Analysts in that country agree that growth exceeding 7% for a third year in a row in the context of a global slowdown would help Modi win a third term to rule Asia’s third-largest economy.

“10 years ago, we were the number 10 economy in the world. Today, we are number five. We can see the world has changed. We can see the US today is different. Europe is different and China,” he continued. 

Ties that bind

On the India-Africa relationship, Jaishankar had this to say: “We have always regarded our relationship with Africa as a unique relationship because of a certain deep solidarity that comes from our shared colonial experience. In the last five years, a very large number of the new embassies we have opened are mostly in Africa.

“Today, we have a diplomatic presence in at least 43 African countries. Our target was 47. We have development projects in many of them. For a lot of our African partners, we would be among the top five economic partners, sometimes one, or two or three. We see the rise of Africa as central to the rebalancing of the world.”

“In our view, the natural diversity of the world, the natural balance of the world, was impacted by the colonial period.

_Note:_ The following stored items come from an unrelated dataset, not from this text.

Lemma semicircle_to_degrees_not_nan (s : Z) :
  - 2 ^ 47 < s < 2 ^ 47 →
  PrimFloat.is_nan (semicircle_to_degrees s) = false.
Proof.
  intros Hs. destruct (semicircle_to_degrees_value s Hs) as (q & Hq & _).
  by eapply float_to_Q_not_nan.
Qed.

(** ** The extractor *)

(** The loop returns the points it had, then those of the outcomes to
    come, and logs one line per outcome without a point. *)
Lemma read_records_run records points w :
  read_records records points w
  = (Ok (points ++ omap accepted records), add_log (read_log records) w).
Proof.
  revert points w. induction records as [|ev records IH]; intros points w.
  - simpl. by rewrite app_nil_r.
  - destruct ev as [record|e]; simpl.
    + unfold read_log. rewrite filter_cons.
      destruct (Point_init (get_values record)) as [p|e] eqn:Hp.
      * rewrite IH, <- app_assoc. simpl.
        rewrite decide_False; [done|].
        intros Hn. apply Hn. unfold well_formed. simpl. by rewrite Hp.
      * unfold bind. simpl. rewrite IH.
        rewrite decide_True.
        -- unfold add_log. simpl. by rewrite <- app_assoc.
        -- unfold well_formed. simpl. rewrite Hp. by intros [? ?].
    + unfold bind. simpl. rewrite IH. unfold read_log.
      rewrite filter_cons, decide_True.
      * unfold add_log. simpl. by rewrite <- app_assoc.
      * unfold well_formed. simpl. by intros [? ?].
Qed.

Lemma omap_cons_eq {A B} (f : A → option B) (x : A) (l : list A) :
  omap f (x :: l)
  = match f x with Some y => y :: omap f l | None => omap f l end.
Proof. reflexivity. Qed.

(** Taking the malformed outcomes out of a stream does not change the
    points it gives. *)
Lemma omap_accepted_filter (records : list event) :
  omap accepted (filter well_formed records) = omap accepted records.
Proof.
  induction records as [|ev records IH]; [done|].
  rewrite filter_cons, omap_cons_eq. case_decide as Hw.
  - by rewrite omap_cons_eq, IH.
  - rewrite IH. destruct (accepted ev) eqn:Ha; [|done].
    exfalso. apply Hw. unfold well_formed. by rewrite Ha.
Qed.

Lemma length_omap_accepted (records : list event) :
  length (omap accepted records) = length (filter well_formed records).
Proof.
  induction records as [|ev records IH]; [done|].
  rewrite filter_cons, omap_cons_eq.
  destruct (accepted ev) eqn:Ha.
  - rewrite decide_True by (unfold well_formed; rewrite Ha; eauto).
    simpl. by rewrite IH.
  - rewrite decide_False; [done|].
    unfold well_formed. rewrite Ha. by intros [? ?].
Qed.

(** ** Reasoning about computations *)

Lemma wp_mono {A} (m : M A) w (Q Q' : result A → world → Prop) :
  (∀ r w', Q r w' → Q' r w') → wp m w Q → wp m w Q'.
Proof. unfold wp. auto. Qed.
Lemma cells_are_straight_line_over_module_state_witness :
  let c := code 1182 [
    "bkg = 0.  # background level in this image";
    "nsigma = 2.";
    "threshold = bkg + (nsigma * error)  # this should be background-only error" ] in
  let st := [NAME "threshold"; OP "="; NAME "bkg"; OP "+"; OP "(";
             NAME "nsigma"; OP "*"; NAME "error"; OP ")"] in
  In part_000 notebooks /\ In c part_000 /\ In st (statements c) /\ straight_line st.
Proof.
  intros c st.
  assert (Hnb : In part_000 notebooks) by (right; left; reflexivity).
  assert (Hc : In c part_000)
    by (apply (found_In (fun c => Nat.eqb (cell_line c) 1182)); vm_compute; reflexivity).
  assert (Hst : In st (statements c)) by (vm_compute; find_in).
  split; [exact Hnb | split; [exact Hc | split; [exact Hst |]]].
  exact (proj1 cells_are_straight_line_over_module_state part_000 c st Hnb Hc Hst).
Defined.

(** C10: no statement of either notebook touches a concurrency, scheduling or
    cancellation primitive: none of its names is one ([threading],
    [multiprocessing], [asyncio], [async], [await], locks, pools, ...), its
    shell lines run in the foreground, every module it imports belongs to
    astropy, astroquery, matplotlib, numpy or photutils, and every name it
    reads is bound earlier in the notebook or is a builtin.  Running the
    notebook is therefore the sequential composition of the statements of
    its cells, in order. *)
Theorem notebooks_run_sequentially :
  forall nb, In nb notebooks ->
    (forall st, In st (all_statements nb) -> sequential st)
    /\ (forall m, In m (imported_modules (all_statements nb)) ->
          In (package m) ["astropy"; "astroquery"; "matplotlib"; "numpy"; "photutils"]
          /\ ~ In (package m) concurrency_modules)
    /\ unbound_loads [] (all_statements nb) = []
    /\ (forall (state : Type) (exec : list token -> state -> state) (s : state),
          run state exec nb s = run_statements state exec (all_statements nb) s)
    /\ (forall (state : Type) (exec : list token -> state -> state) (s : state) a b,
          nb = a ++ b -> run state exec nb s = run state exec b (run state exec a s)).
Proof.
  intros nb Hnb.
  assert (S : forall st, In st (all_statements nb) -> sequential st).
  { intros st Hst. apply sequentialb_sound.
    apply (forallb_In _ _ st repo_sequential).
    now apply (in_repo_statements nb). }
  assert (P : forallb (fun m =>
                mem (package m) ["astropy"; "astroquery"; "matplotlib"; "numpy"; "photutils"]
                && negb (mem (package m) concurrency_modules))
                (imported_modules (all_statements nb)) = true)
    by (destruct Hnb as [<- | [<- | []]]; vm_compute; reflexivity).
  split; [exact S | split; [| split; [| split]]].
  - intros m Hm. pose proof (forallb_In _ _ m P Hm) as F.
    apply andb_true_iff in F. destruct F as [I N].
    split; [now apply mem_In | now apply not_mem_In].
  - now apply repo_names_bound.
  - intros state exec s. apply run_flat.
  - intros state exec s a b E. subst nb. apply run_app.
Qed.

Lemma notebooks_run_sequentially_witness :
  In part_000 notebooks
  /\ (forall st, In st (all_statements part_000) -> sequential st)
  /\ unbound_loads [] (all_statements part_000) = [].
Proof.
  assert (Hnb : In part_000 notebooks) by (right; left; reflexivity).
  split; [assumption |].
  destruct (notebooks_run_sequentially part_000 Hnb) as [S [_ [U _]]].
  split; assumption.
Defined.

(** C5: each of [read], [write], [vstack], [hstack], [join],
    [aperture_photometry], [detect_sources], [deblend_sources] is an
    operation of an external library: in either notebook, anything that binds
    the name is an import from astropy or photutils (nothing defines or
    assigns it), the six functions are each imported and used as bare names
    that resolve to an import where they are called, and [read] and [write]
    occur only as attributes of an object. *)
Theorem operations_are_library_calls :
  forall x nb, In x operations -> In nb notebooks -> library_operation x nb.
Proof.
  intros x nb Hx Hnb. unfold library_operation.
  assert (O : forallb from_library (origins x (all_statements nb)) = true).
  { simpl in Hx.
    destruct Hnb as [<- | [<- | []]];
      repeat (destruct Hx as [<- | Hx]; [vm_compute; reflexivity |]);
      contradiction. }
  assert (U : forallb (fun st => forallb (fun u =>
                match u with
                | Bare => mem x functions
                | Attribute r => mem x methods && library_receiver (all_statements nb) r
                | Keyword_arg => false
                end) (uses x st)) (all_statements nb) = true).
  { simpl in Hx.
    destruct Hnb as [<- | [<- | []]];
      repeat (destruct Hx as [<- | Hx]; [vm_compute; reflexivity |]);
      contradiction. }
  split; [| split; [| split]].
  - intros o Ho. pose proof (forallb_In _ _ o O Ho) as F.
    destruct o as [m | | k]; simpl in F; try discriminate.
    exists m. split; [reflexivity | now apply mem_In].
  - intros st u Hst Hu.
    pose proof (forallb_In _ _ u (forallb_In _ _ st U Hst) Hu) as F.
    destruct u as [| r |]; simpl in F; try discriminate.
    + left. split; [reflexivity | now apply mem_In].
    + apply andb_true_iff in F. destruct F as [M R].
      right. exists r. split; [reflexivity | split; [now apply mem_In | exact R]].
  - now apply repo_calls_resolve.
  - intros Hf. simpl in Hf.
    destruct Hf as [<- | [<- | [<- | Hf]]].
    + exists Reading_data, "astropy.table". split; [now left | vm_compute; find_in].
    + exists Reading_data, "astropy.table". split; [now left | vm_compute; find_in].
    + exists Reading_data, "astropy.table". split; [now left | vm_compute; find_in].
    + destruct Hf as [<- | [<- | [<- | []]]].
      * exists part_000, "photutils". split; [right; now left | vm_compute; find_in].
      * exists part_000, "photutils". split; [right; now left | vm_compute; find_in].
      * exists part_000, "photutils". split; [right; now left | vm_compute; find_in].
Qed.

Lemma operations_are_library_calls_witness :
  In "aperture_photometry" operations /\ In part_000 notebooks
  /\ library_operation "aperture_photometry" part_000.
Proof.
  assert (Hx : In "aperture_photometry" operations) by (vm_compute; find_in).
  assert (Hnb : In part_000 notebooks) by (right; left; reflexivity).
  split; [exact Hx | split; [exact Hnb |]].
  exact (operations_are_library_calls "aperture_photometry" part_000 Hx Hnb).
Defined.




(** Where each capability is invoked: the source lines of the cells, in the
    table notebook and in the photometry notebook. *)
Lemma where_invoked :
  map (fun cap => (invoked_in cap Reading_data, invoked_in cap part_000)) capabilities
  = [([407; 524; 653; 956], []);
     ([435; 564], []);
     ([540], []);
     ([462], []);
     ([202; 211; 256; 274; 323; 362; 378; 697; 726; 735],
      [732; 755; 874; 883; 1113; 1130; 1147]);
     ([220; 229; 238], []);
     ([274], []);
     ([929], []);
     ([826; 875], []);
     ([633; 675; 713; 751; 905], [532; 553; 570; 942; 955]);
     ([], [363; 413; 436; 462; 489; 532; 553; 570; 641; 669; 697; 977; 993; 1092]);
     ([], [1113]);
     ([], [1208; 1257]);
     ([], [1304])].
Proof. vm_compute. reflexivity. Qed.

(** C2, as stated, fails: the LaTeX table format is read (by the call with
    [format='ascii.aastex'] on [example_table_data.tex]) and no write call
    produces it, under any of its names or by a [.tex] file name. *)
Lemma latex_is_read_but_never_written :
  In LaTeX formats_read
  /\ ~ In LaTeX formats_written
  /\ existsb (fun c => is_read c && latex_call c)
             (flat_map io_calls repo_statements) = true
  /\ existsb (fun c => is_write c && latex_call c)
             (flat_map io_calls repo_statements) = false.
Proof.
  split; [vm_compute; find_in |].
  split; [apply not_mem_In; vm_compute; reflexivity |].
  split; vm_compute; reflexivity.
Qed.
(** A loop that runs out or breaks has waited once for every download
    call that failed; a loop the function returns from has seen an
    interrupted download. *)
Lemma loop_run_wait_count post attempt total w r w' evs :
  loop_run cl post safe_name per_post_retries backoff_base
    attempt total w r w' evs ->
  match r with
  | Ok (LoopEnd _) =>
      (List.length (waits evs) + List.length (downloaded evs))%nat
      = attempts evs
  | Ok (FnReturn _) => existsb is_interrupted_download evs = true
  | Raise _ => True
  end.
Proof.
  induction 1; try reflexivity; try exact I.
  destruct r as [[t|t]|x]; [| |exact I].
  - rewrite waits_app, downloaded_app, attempts_app, !length_app.
    unfold attempts in *. simpl. lia.
  - rewrite existsb_app, IHloop_run. apply orb_true_r.
Qed.

Lemma posts_run_completed it total w r w' evs :
  posts_run cl safe_name min_delay max_delay per_post_retries backoff_base
    it total w r w' evs ->
  forall n, r = Ok n ->
  existsb is_interrupted_download evs = false ->
  (List.length (waits evs) + List.length (downloaded evs))%nat
  = (attempts evs + List.length (iter_posts it))%nat
  /\ exists pre, evs = pre ++ [EvPrint (finished_message cl n)].
Proof.
  induction 1 as
    [ total w | e total w
    | post rest total w t w1 evs Hloop
    | post rest total w e w1 evs Hloop
    | post rest total w t w1 evs u1 w2 u2 w3 x w4 Hloop Hu1 Hu2 Hs
    | post rest total w t w1 evs u1 w2 u2 w3 a w4 r w' evs' Hloop Hu1 Hu2 Hs
        Hrest IH ];
    intros n Hn Hcalm; try discriminate Hn.
  - injection Hn as <-. split; [reflexivity|]. now exists [].
  - apply loop_run_wait_count in Hloop. congruence.
  - apply loop_run_wait_count in Hloop.
    rewrite !existsb_app in Hcalm.
    apply orb_false_iff in Hcalm as [_ Hcalm].
    apply orb_false_iff in Hcalm as [_ Hcalm].
    destruct (IH n Hn Hcalm) as [Hw [pre Hpre]]. split.
    + rewrite !waits_app, !downloaded_app, !attempts_app, !length_app.
      unfold attempts in *. simpl. lia.
    + exists (evs ++ pacing_events cl min_delay max_delay u1 u2 (Ok a) ++ pre).
      rewrite Hpre. now rewrite <- !app_assoc.
Qed.

End CompletedRuns.

(** A run of the downloader that returns without an interrupted download
    has slept once for every download call that failed, also for the last
    one of a post it gave up, and once more for every listed post: its
    [time.sleep] calls are as many as the failed download calls and the
    listed posts together. *)
Theorem completed_run_waits_for_failures_and_posts :
  forall (Post W : Type) (cl : Client Post W) (prof : profile)
    (min_delay max_delay : float) (per_post_retries : Z)
    (backoff_base : float) (s : state Post W) (n : Z),
  let run :=
    download_posts_with_delays cl prof min_delay max_delay per_post_retries
      backoff_base in
  fst (run s) = Ok n ->
  existsb is_interrupted_download (calls run s) = false ->
  (List.length (waits (calls run s)) + List.length (downloaded (calls run s)))%nat
  = (attempts (calls run s) + List.length (listed_posts cl prof s))%nat.
Proof.
  intros Post W cl prof mn mx R b s n run. subst run.
  destruct (download_posts_with_delays_run cl prof mn mx R b s)
    as [r [w' [evs [Hrun Hrel]]]].
  rewrite (calls_log _ Hrun), Hrun. cbn [fst]. intros -> Hcalm.
  unfold listed_posts.
  inversion Hrel as [ | | w a w1 it w2 r0 w0 evs0 Hm Hg Hposts ]; subst.
  rewrite Hm, Hg.
  destruct (posts_run_completed Hposts eq_refl) as [Hw _].
  { rewrite existsb_app in Hcalm. now apply orb_false_iff in Hcalm. }
  rewrite waits_app, downloaded_app, attempts_app, !length_app.
  unfold attempts at 1. simpl. exact Hw.
Qed.

Lemma completed_run_waits_for_failures_and_posts_witness :
  let run :=
    download_posts_with_delays (Scripted.steady Runs.failing (lit "") 0.5)
      {| username := lit "a" |} 4 9 1 2 in
  (List.length (waits (calls run Scripted.begin))
   + List.length (downloaded (calls run Scripted.begin)))%nat
  = (attempts (calls run Scripted.begin)
     + List.length
         (listed_posts (Scripted.steady Runs.failing (lit "") 0.5)
            {| username := lit "a" |} Scripted.begin))%nat.
Proof.
  exact (@completed_run_waits_for_failures_and_posts nat unit
           (Scripted.steady Runs.failing (lit "") 0.5)
           {| username := lit "a" |} 4 9 1 2 Scripted.begin 0
           eq_refl eq_refl).
Defined.

(** A run of the downloader that returns without an interrupted download
    ends with the message that reports the count it returns, which is the
    number of download calls that succeeded. *)
Theorem finished_message_reports_the_count :
  forall (Post W : Type) (cl : Client Post W) (prof : profile)
    (min_delay max_delay : float) (per_post_retries : Z)
    (backoff_base : float) (s : state Post W) (n : Z),
  let run :=
    download_posts_with_delays cl prof min_delay max_delay per_post_retries
      backoff_base in
  fst (run s) = Ok n ->
  existsb is_interrupted_download (calls run s) = false ->
  exists pre,
    calls run s = pre ++ [EvPrint (finished_message cl n)]
    /\ n = successes pre.
Proof.
  intros Post W cl prof mn mx R b s n run. subst run.
  destruct (downloader_calls cl prof mn mx R b s)
    as [_ [_ [_ [_ [_ [_ [Hn _]]]]]]].
  destruct (download_posts_with_delays_run cl prof mn mx R b s)
    as [r [w' [evs [Hrun Hrel]]]].
  rewrite (calls_log _ Hrun), Hrun in *. cbn [fst] in *. intros -> Hcalm.
  inversion Hrel as [ | | w a w1 it w2 r0 w0 evs0 Hm Hg Hposts ]; subst.
  destruct (posts_run_completed Hposts eq_refl) as [_ [pre Hpre]].
  { rewrite existsb_app in Hcalm. now apply orb_false_iff in Hcalm. }
  exists (setup_events prof ++ pre). split.
  - now rewrite Hpre, app_assoc.
  - rewrite (Hn n eq_refl), Hpre, app_assoc, successes_app.
    unfold successes at 2. simpl. lia.
Qed.

Lemma finished_message_reports_the_count_witness :
  let cl := Scripted.steady Runs.failing (lit "") 0.5 in
  let run := download_posts_with_delays cl {| username := lit "a" |} 4 9 1 2 in
  exists pre,
    calls run Scripted.begin = pre ++ [EvPrint (finished_message cl 0)]
    /\ 0 = successes pre.
Proof.
  exact (@finished_message_reports_the_count nat unit
           (Scripted.steady Runs.failing (lit "") 0.5)
           {| username := lit "a" |} 4 9 1 2 Scripted.begin 0
           eq_refl eq_refl).
Defined.
(** * yaml-fm-lint: a shallow embedding of the front-matter linter

    The development follows the linter's main module: [getSnippet],
    [lintLineByLine], [extraLinters] and [lintFile].  JavaScript strings are
    lists of code units (restricted to the range 0..255, read as Latin-1),
    the regular expressions of the source are written in a small regex
    language with JavaScript's leftmost, greedy, backtracking semantics,
    module-level variables ([errorNumber], [warningNumber], [fixableErrors],
    [args], [config]) live in an explicit state together with the file
    system and the console, and the YAML library ([load], [dump]) is an
    interface the linter is parameterised over. *)

From Stdlib Require Import Ascii String ZArith DecimalString Sorted.
From stdpp Require Import gmap strings list.

Local Open Scope nat_scope.

(** ** JavaScript strings *)

Abbreviation jsstring := (list ascii).

Definition js (s : string) : jsstring := list_ascii_of_string s.

Definition LF : ascii := "010"%char.
Definition CR : ascii := "013"%char.
Definition TAB : ascii := "009"%char.
Definition DQUOTE : ascii := "034"%char.

Definition chr_eqb (a b : ascii) : bool := Ascii.eqb a b.

(** [\s]: tab, line feed, vertical tab, form feed, carriage return, space and
    the no-break space (code unit 160). *)
Definition is_s (c : ascii) : bool :=
  let n := nat_of_ascii c in
  ((9 <=? n) && (n <=? 13)) || (n =? 32) || (n =? 160).

Definition is_S (c : ascii) : bool := negb (is_s c).

(** [\w]: letters, digits and the underscore. *)
Definition is_w (c : ascii) : bool :=
  let n := nat_of_ascii c in
  ((48 <=? n) && (n <=? 57)) || ((65 <=? n) && (n <=? 90))
  || ((97 <=? n) && (n <=? 122)) || (n =? 95).

(** [.]: any code unit but a line terminator. *)
Definition is_dot (c : ascii) : bool :=
  negb (chr_eqb c LF || chr_eqb c CR).

Definition is_blank_tab (c : ascii) : bool :=
  chr_eqb c " "%char || chr_eqb c TAB.

Definition one_of (cs : jsstring) (c : ascii) : bool :=
  existsb (chr_eqb c) cs.

(** [s.split(sep)] for a one-character separator. *)
Fixpoint split_on (sep : ascii) (s : jsstring) : list jsstring :=
  match s with
  | [] => [[]]
  | c :: s' =>
      if chr_eqb c sep then [] :: split_on sep s'
      else match split_on sep s' with
           | l :: ls => (c :: l) :: ls
           | [] => [[c]]
           end
  end.

(** [ls.join(sep)]. *)
Fixpoint join (sep : jsstring) (ls : list jsstring) : jsstring :=
  match ls with
  | [] => []
  | [l] => l
  | l :: ls' => l ++ sep ++ join sep ls'
  end.

(** [data.replace(/\r/g, E)], [E] the empty string. *)
Definition remove_cr (s : jsstring) : jsstring :=
  List.filter (fun c => negb (chr_eqb c CR)) s.

Fixpoint trimStart (s : jsstring) : jsstring :=
  match s with
  | c :: s' => if is_s c then trimStart s' else s
  | [] => []
  end.

Definition trim (s : jsstring) : jsstring :=
  rev (trimStart (rev (trimStart s))).

Definition jsstring_eqb (a b : jsstring) : bool := bool_decide (a = b).

Fixpoint startsWith (s p : jsstring) : bool :=
  match p, s with
  | [], _ => true
  | c :: p', d :: s' => chr_eqb c d && startsWith s' p'
  | _ :: _, [] => false
  end.

(** [arr.indexOf(x, from)], [None] standing for [-1]. *)
Fixpoint indexOf_from (x : jsstring) (pos : nat) (l : list jsstring)
  : option nat :=
  match l with
  | [] => None
  | y :: l' => if jsstring_eqb y x then Some pos else indexOf_from x (S pos) l'
  end.

Definition indexOf (l : list jsstring) (x : jsstring) (from : nat)
  : option nat :=
  indexOf_from x from (drop from l).

(** [arr.splice(i, 1)]. *)
Definition splice1 {A} (i : nat) (l : list A) : list A :=
  take i l ++ drop (S i) l.

(** Template interpolation of a number. *)
Definition showNat (n : nat) : jsstring :=
  list_ascii_of_string (NilZero.string_of_uint (Nat.to_uint n)).

(** Template interpolation of [lines[k]]: a missing element prints as
    [undefined]. *)
Definition elt (lines : list jsstring) (k : nat) : jsstring :=
  match lines !! k with
  | Some l => l
  | None => js "undefined"
  end.

(** ["----^".padStart(n, "-")]. *)
Definition padStart_caret (n : Z) : jsstring :=
  replicate (Z.to_nat (n - 5)) "-"%char ++ js "----^".

(** ** Regular expressions

    A regex is a sequence of atoms; every repetition in the source is over a
    character class, so backtracking only varies the length of a run. *)

Inductive atom : Type :=
| Cls (p : ascii -> bool)            (* one character of a class *)
| Rep (lo : nat) (p : ascii -> bool) (* greedy [p{lo,}]: [*] is 0, [+] is 1 *)
| Opt (p : ascii -> bool)            (* greedy [p?] *)
| Bol                                (* [^] (no multiline flag) *)
| Eol.                               (* [$] (no multiline flag) *)

Abbreviation regex := (list atom).

(** Length of the longest prefix of [s] inside the class [p]. *)
Fixpoint run (p : ascii -> bool) (s : jsstring) : nat :=
  match s with
  | c :: s' => if p c then S (run p s') else 0
  | [] => 0
  end.
(** *** Unary responses *)

(** [httpx.Response(status_code=..., content=s)] for a [str] [s]. *)
Definition Response_new (status : Z) (s : str) : HttpResponse :=
  {| status_code := status;
     headers := Response_headers E s;
     content := utf8_encode E s |}.

(** [_format_response] *)
Definition _format_response (self : Client) (body : option pydict)
    (response : HttpResponse) (additional_data : pydict)
    (request_latency : F) : M HttpResponse :=
  let content_type := headers_get (headers response) (U "Content-Type") [] in
  if str_eqb content_type (U "application/json") then
    data <- lift (response_json E response) ;;
    match data with
    | JDict d =>
        extra <- _get_additional_data self body data false request_latency ;;
        ret (Response_new (status_code response)
               (dumps E (JDict (dict_update (dict_update d extra) additional_data))))
    | _ => raise (PyError (U "AttributeError"))
    end
  else ret response.

Definition TIMEOUT_DETAIL : str := U "Request timed out, model is too busy.".

(** The detail of the [HTTPException] raised for a non-2xx response
    (lines 298-307). *)
Definition error_message (response : HttpResponse) : exn + json :=
  let text := response_text E response in
  match loads E text with
  | None => inr (JStr text)
  | Some message =>
      match contains (U "message") message with
      | inl e => inl e
      | inr false => inr message
      | inr true =>
          match getitem message (U "message") with
          | inl e => inl e
          | inr v => match ast_literal_eval v with
                     | Some j => inr j
                     | None => inr v
                     end
          end
      end
  end.

(** The request a formatted call hands to the transport. *)
Definition request_of (method : str)
    (fr : option str * Headers * option pydict * option Files * option pydict)
  : Request :=
  let '(url, hdrs, body, files, data) := fr in
  {| req_method := method; req_url := url; req_headers := hdrs;
     req_json := body; req_files := files; req_data := data |}.

(** [forward_request].  [net] is the transport: what
    [async_client.request] does with the request it is given.  An
    exception of the transport that [except Exception] does not catch
    leaves the call as it is. *)
Definition forward_request (self : Client) (net : Request -> exn + HttpResponse)
    (method : str) (body : option pydict) (files : option Files)
    (data : option pydict) (additional_data : option pydict) : M HttpResponse :=
  fr <- lift (_format_request self body files data) ;;
  let '(url, hdrs, body', files', data') := fr in
  let additional_data' := if truthy additional_data
                          then match additional_data with Some d => d | None => [] end
                          else [] in
  start_time <- time_perf_counter ;;
  response <- match net (request_of method (url, hdrs, body', files', data')) with
              | inr r => ret r
              | inl (HttpxTimeout _) =>
                  raise (HTTPException 504 (JStr TIMEOUT_DETAIL))
              | inl e =>
                  if isinstance_Exception e
                  then raise (HTTPException 500 (JStr (exn_name e)))
                  else raise e
              end ;;
  end_time <- time_perf_counter ;;
  (if is_success (status_code response) then ret tt
   else message <- lift (error_message response) ;;
        raise (HTTPException (status_code response) message)) ;;;
  let request_latency := f_sub end_time start_time in
  response' <- _format_response self body' response additional_data' request_latency ;;
  ts <- now ;;
  create_task {| timestamp := ts; model_name := self_model self;
                 metric_api_url := api_url self;
                 latency_ms := Some (f_int (f_mul_int request_latency 1000));
                 time_to_first_token_us := None |} ;;;
  ret response'.

(** *** Streamed responses *)

(** One line of a buffered chunk (lines 345-355).  [content] is the local
    variable of that name, Python's [None] being [JNull]; [chunks] is the
    list of decoded events. *)
Definition scan_line (acc : json * list json) (line : str) : json * list json :=
  let line1 := strip line in
  if negb (startswith line1 (U "data: ")) then acc
  else
    match removeprefix line1 (U "data: ") with
    | [] => acc
    | line2 =>
        match loads E line2 with
        | Some c => (c, snd acc ++ [c])
        | None => acc
        end
    end.

Fixpoint scan_buffer (acc : json * list json) (response : list bytes)
  : exn + (json * list json) :=
  match response with
  | [] => inr acc
  | lines :: rest =>
      match utf8_decode E lines with
      | None => inl (PyError (U "UnicodeDecodeError"))
      | Some s => scan_buffer (fold_left scan_line (split_nn s) acc) rest
      end
  end.

(** [_format_stream_response].  [extra_chunk] is the object [content],
    which is also the last element of [chunks]: clearing its [choices]
    shows in the list handed to the usage computation. *)
Definition _format_stream_response (self : Client) (body : option pydict)
    (response : list bytes) (additional_data : pydict)
    (request_latency : F) : M (option pydict) :=
  scanned <- lift (scan_buffer (JNull, []) response) ;;
  let '(content, chunks) := scanned in
  match content with
  | JNull => ret None
  | JDict d =>
      let d1 := dict_update d [(U "choices", JList [])] in
      let chunks1 := removelast chunks ++ [JDict d1] in
      extra <- _get_additional_data self body (JList chunks1) true request_latency ;;
      ret (Some (dict_update (dict_update d1 extra) additional_data))
  | _ => raise (PyError (U "AttributeError"))
  end.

Until we really see to some degree the revival of Asia, until we see this happen to a lot of the continents, the world is not back to where it should be,” he said. 


Modi has also taken steps to attract global companies, including Apple and Japanese companies, to set up factories in India, while increasing spending to build roads, ports and airports. India’s agriculture, manufacturing, tech development and pharmaceutical industries form part of its economic nerve centre. 

“We have completed 75 years of independence. Whenever you have a kind of round number [significant number], you typically do an amount of introspection and stocktaking, which is what we have done. So, a lot of the debate in this country right now is how have we done, and what should we be doing for the next 25 years,” Jaishankar said.  He continued: “The second is that in our own politics, the current government led by prime minister Modi, we are coming to 10 years in office, two terms. We will be having elections next year [this year], we will see how that goes. But when you do 10 years in office, it’s also a time to look and see how you’ve done, and what you would like to do.”

Last year, India hosted the G-20 summit, which for Jaishankar was their biggest event on the calendar. 

The summit saw India fight tooth and nail for the inclusion of the African Union in the G-20. 

“It [G-20] was a big responsibility and a lot of complications which came with that responsibility, including how we would get these 20 countries to agree on something. And we did manage to do that. We were able to lead a substantive G-20, which had many outcomes on sustainable development growth, in terms of addressing debt issues, development issues, looking at green growth. These were notable achievements, also looking at the permanent presence of the African Union in the G-20,” he stated.